### Exercise prompt:
When the line containing "Definition md5_block_rounds (q" appears in the data below, begin copying there and stop only after the line containing "let r := md5_block_rounds q m in".

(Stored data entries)
= = = = = = =

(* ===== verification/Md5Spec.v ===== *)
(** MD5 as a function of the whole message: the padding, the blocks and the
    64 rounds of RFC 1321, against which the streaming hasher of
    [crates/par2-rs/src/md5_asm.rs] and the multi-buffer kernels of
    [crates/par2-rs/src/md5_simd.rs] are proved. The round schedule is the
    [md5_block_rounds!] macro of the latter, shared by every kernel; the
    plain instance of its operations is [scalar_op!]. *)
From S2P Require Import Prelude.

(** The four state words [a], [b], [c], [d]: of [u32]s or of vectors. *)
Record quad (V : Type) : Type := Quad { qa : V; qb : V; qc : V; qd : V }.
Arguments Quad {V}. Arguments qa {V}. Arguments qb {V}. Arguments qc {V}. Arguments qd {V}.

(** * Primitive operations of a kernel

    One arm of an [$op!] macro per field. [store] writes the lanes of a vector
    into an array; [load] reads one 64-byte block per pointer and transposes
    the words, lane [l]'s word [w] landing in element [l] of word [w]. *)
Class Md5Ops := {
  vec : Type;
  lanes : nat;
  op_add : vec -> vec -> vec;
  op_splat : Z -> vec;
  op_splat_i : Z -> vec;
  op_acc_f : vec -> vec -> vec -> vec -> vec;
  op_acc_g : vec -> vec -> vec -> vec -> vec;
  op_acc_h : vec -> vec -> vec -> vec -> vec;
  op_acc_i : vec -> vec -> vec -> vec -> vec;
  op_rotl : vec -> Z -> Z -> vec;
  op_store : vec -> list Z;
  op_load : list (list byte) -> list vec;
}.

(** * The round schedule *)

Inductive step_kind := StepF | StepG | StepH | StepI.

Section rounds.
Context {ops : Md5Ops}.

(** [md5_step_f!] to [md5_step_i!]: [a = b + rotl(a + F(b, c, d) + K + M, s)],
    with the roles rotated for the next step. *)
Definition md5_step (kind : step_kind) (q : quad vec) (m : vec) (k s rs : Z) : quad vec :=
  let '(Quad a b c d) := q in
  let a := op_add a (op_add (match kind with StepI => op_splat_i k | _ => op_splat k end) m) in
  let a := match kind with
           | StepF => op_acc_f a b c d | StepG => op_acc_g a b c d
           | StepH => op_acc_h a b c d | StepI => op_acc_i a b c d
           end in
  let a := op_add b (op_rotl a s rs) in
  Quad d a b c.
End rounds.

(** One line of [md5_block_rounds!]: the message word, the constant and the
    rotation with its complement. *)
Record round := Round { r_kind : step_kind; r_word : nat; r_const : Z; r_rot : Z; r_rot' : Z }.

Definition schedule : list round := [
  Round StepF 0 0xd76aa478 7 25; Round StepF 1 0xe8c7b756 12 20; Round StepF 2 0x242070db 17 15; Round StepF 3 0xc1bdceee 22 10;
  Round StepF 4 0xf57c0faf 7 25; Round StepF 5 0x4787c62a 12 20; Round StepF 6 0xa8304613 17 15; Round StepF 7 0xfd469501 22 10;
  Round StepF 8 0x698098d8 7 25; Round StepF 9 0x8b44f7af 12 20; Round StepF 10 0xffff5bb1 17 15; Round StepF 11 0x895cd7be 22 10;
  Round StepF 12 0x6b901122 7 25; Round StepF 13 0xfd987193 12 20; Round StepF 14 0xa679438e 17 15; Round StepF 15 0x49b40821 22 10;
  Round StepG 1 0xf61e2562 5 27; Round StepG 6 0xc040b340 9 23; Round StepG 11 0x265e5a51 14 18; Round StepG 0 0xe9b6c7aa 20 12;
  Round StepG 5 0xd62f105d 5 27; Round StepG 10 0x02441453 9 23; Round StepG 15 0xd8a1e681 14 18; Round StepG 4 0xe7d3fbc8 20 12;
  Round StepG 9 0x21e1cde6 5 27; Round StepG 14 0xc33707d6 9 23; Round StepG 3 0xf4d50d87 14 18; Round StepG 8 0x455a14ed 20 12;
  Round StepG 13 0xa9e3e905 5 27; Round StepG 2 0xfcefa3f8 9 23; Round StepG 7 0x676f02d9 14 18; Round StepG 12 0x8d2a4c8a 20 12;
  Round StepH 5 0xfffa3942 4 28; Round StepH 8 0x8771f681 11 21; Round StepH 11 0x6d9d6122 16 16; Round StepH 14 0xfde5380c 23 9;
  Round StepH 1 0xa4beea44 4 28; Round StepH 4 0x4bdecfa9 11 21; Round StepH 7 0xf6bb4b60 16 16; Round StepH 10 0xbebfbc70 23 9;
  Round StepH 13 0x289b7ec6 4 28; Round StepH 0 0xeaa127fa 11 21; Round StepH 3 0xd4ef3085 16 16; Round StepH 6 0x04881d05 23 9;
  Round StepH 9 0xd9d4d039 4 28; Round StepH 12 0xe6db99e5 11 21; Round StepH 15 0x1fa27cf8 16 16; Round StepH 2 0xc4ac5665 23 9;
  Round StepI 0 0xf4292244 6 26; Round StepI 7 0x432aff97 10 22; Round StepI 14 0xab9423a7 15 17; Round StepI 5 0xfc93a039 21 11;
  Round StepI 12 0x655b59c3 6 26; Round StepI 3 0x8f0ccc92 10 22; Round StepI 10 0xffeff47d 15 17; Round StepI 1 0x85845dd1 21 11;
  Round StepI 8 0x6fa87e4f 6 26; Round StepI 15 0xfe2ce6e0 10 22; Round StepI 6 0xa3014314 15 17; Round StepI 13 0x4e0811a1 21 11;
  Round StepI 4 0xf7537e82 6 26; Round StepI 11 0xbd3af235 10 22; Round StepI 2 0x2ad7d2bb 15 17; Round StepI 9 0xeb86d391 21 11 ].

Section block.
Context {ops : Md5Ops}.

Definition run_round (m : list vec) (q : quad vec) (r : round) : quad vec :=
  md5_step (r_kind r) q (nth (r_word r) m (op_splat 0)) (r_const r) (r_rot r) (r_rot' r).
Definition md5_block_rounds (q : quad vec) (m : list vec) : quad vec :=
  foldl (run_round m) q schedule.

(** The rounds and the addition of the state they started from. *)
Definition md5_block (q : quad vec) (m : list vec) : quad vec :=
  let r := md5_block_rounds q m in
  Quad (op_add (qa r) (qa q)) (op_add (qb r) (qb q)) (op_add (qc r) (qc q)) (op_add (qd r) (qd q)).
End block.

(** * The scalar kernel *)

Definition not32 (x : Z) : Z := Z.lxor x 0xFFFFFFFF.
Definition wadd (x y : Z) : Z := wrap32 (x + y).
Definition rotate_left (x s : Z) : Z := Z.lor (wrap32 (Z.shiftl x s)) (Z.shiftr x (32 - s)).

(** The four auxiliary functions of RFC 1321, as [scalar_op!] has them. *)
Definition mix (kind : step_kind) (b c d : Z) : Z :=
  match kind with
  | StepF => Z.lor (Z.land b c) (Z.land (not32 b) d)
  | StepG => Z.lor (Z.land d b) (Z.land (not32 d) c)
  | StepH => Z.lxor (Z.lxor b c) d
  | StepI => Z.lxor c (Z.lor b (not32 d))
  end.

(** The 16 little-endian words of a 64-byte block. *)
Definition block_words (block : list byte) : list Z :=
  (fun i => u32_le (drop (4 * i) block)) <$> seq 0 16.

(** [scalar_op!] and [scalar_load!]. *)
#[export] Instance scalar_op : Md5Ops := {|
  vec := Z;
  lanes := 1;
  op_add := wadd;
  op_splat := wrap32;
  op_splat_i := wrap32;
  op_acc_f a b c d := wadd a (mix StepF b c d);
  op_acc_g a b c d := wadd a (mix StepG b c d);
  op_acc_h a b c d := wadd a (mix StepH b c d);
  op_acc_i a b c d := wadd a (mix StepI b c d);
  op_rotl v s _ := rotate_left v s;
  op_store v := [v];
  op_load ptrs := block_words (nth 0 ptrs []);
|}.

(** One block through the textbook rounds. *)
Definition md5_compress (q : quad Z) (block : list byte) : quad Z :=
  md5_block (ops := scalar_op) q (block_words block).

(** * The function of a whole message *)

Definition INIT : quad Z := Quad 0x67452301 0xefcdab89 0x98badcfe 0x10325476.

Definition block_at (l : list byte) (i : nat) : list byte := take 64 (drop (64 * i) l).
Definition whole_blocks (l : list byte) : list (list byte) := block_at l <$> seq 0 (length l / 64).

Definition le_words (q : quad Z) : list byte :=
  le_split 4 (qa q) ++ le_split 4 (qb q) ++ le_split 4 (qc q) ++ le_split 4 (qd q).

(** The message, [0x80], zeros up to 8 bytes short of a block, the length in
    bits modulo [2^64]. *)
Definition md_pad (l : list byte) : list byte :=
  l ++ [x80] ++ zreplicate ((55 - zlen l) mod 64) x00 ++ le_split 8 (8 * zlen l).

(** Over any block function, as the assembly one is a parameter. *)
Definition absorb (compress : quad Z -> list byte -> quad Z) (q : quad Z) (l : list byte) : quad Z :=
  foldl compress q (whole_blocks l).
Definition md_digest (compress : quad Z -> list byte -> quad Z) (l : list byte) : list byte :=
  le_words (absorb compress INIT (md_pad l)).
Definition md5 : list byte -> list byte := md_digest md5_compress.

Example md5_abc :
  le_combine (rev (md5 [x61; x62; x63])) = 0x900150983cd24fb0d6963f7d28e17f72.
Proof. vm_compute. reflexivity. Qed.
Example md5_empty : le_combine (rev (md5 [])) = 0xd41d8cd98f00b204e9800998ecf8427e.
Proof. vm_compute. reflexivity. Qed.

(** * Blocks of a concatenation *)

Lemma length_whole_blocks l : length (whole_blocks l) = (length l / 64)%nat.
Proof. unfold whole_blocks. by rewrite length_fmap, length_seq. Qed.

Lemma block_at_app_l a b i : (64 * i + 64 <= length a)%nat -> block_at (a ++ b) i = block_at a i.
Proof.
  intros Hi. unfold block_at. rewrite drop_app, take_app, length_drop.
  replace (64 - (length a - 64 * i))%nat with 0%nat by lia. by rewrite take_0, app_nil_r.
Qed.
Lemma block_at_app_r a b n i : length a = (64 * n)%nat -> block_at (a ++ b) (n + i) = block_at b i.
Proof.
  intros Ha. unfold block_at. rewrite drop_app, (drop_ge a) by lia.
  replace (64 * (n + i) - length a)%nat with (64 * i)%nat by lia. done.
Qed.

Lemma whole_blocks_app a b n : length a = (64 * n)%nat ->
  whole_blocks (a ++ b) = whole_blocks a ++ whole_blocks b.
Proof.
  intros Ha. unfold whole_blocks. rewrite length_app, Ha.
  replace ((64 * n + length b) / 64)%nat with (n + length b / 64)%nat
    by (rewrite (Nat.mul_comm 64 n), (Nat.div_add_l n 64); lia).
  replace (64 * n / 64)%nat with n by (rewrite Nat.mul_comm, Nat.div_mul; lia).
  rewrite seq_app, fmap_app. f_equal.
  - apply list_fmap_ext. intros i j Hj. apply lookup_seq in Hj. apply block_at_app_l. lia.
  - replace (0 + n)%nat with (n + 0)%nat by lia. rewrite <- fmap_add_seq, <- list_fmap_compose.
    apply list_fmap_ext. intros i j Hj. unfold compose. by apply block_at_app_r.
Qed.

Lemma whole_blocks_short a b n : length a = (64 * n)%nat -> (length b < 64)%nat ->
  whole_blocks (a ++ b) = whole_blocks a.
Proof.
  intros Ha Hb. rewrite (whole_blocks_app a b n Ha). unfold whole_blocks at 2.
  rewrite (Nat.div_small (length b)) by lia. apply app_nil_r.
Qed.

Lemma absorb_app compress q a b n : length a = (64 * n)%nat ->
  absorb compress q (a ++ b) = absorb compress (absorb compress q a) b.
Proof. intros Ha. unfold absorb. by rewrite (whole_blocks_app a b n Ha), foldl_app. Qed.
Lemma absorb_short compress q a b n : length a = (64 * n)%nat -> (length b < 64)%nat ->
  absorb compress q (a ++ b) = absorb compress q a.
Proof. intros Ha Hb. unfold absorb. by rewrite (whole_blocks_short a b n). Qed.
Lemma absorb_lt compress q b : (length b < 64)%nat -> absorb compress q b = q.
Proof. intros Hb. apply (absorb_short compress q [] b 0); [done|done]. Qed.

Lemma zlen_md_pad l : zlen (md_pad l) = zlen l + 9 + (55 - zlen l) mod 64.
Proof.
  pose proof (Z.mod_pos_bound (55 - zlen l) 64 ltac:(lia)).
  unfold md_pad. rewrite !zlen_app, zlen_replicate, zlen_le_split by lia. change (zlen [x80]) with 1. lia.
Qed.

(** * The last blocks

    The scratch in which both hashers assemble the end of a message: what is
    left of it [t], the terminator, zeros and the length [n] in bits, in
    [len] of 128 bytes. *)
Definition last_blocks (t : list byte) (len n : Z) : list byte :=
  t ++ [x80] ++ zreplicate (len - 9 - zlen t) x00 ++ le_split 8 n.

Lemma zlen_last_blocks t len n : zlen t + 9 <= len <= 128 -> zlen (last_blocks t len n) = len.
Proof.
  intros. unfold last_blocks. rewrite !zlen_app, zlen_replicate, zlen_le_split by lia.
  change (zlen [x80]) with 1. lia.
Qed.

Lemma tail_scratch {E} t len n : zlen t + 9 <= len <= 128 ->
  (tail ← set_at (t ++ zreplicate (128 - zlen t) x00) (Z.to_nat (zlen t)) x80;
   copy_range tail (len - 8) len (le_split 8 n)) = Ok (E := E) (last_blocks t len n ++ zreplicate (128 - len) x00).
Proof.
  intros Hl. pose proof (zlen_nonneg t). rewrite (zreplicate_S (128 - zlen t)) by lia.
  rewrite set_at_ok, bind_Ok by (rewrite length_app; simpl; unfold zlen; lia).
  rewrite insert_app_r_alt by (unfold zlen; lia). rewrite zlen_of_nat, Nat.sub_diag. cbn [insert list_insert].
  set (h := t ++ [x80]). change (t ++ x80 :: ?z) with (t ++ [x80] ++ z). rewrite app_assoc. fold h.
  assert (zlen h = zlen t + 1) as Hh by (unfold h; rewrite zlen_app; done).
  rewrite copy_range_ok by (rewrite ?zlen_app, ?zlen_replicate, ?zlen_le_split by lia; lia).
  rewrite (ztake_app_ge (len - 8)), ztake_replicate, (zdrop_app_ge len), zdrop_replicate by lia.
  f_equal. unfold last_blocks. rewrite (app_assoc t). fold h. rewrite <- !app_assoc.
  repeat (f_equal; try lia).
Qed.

= = = = = = =

### Solved exercise:
Definition md5_block_rounds (q : quad vec) (m : list vec) : quad vec :=
  foldl (run_round m) q schedule.

(** The rounds and the addition of the state they started from. *)
Definition md5_block (q : quad vec) (m : list vec) : quad vec :=
  let r := md5_block_rounds q m in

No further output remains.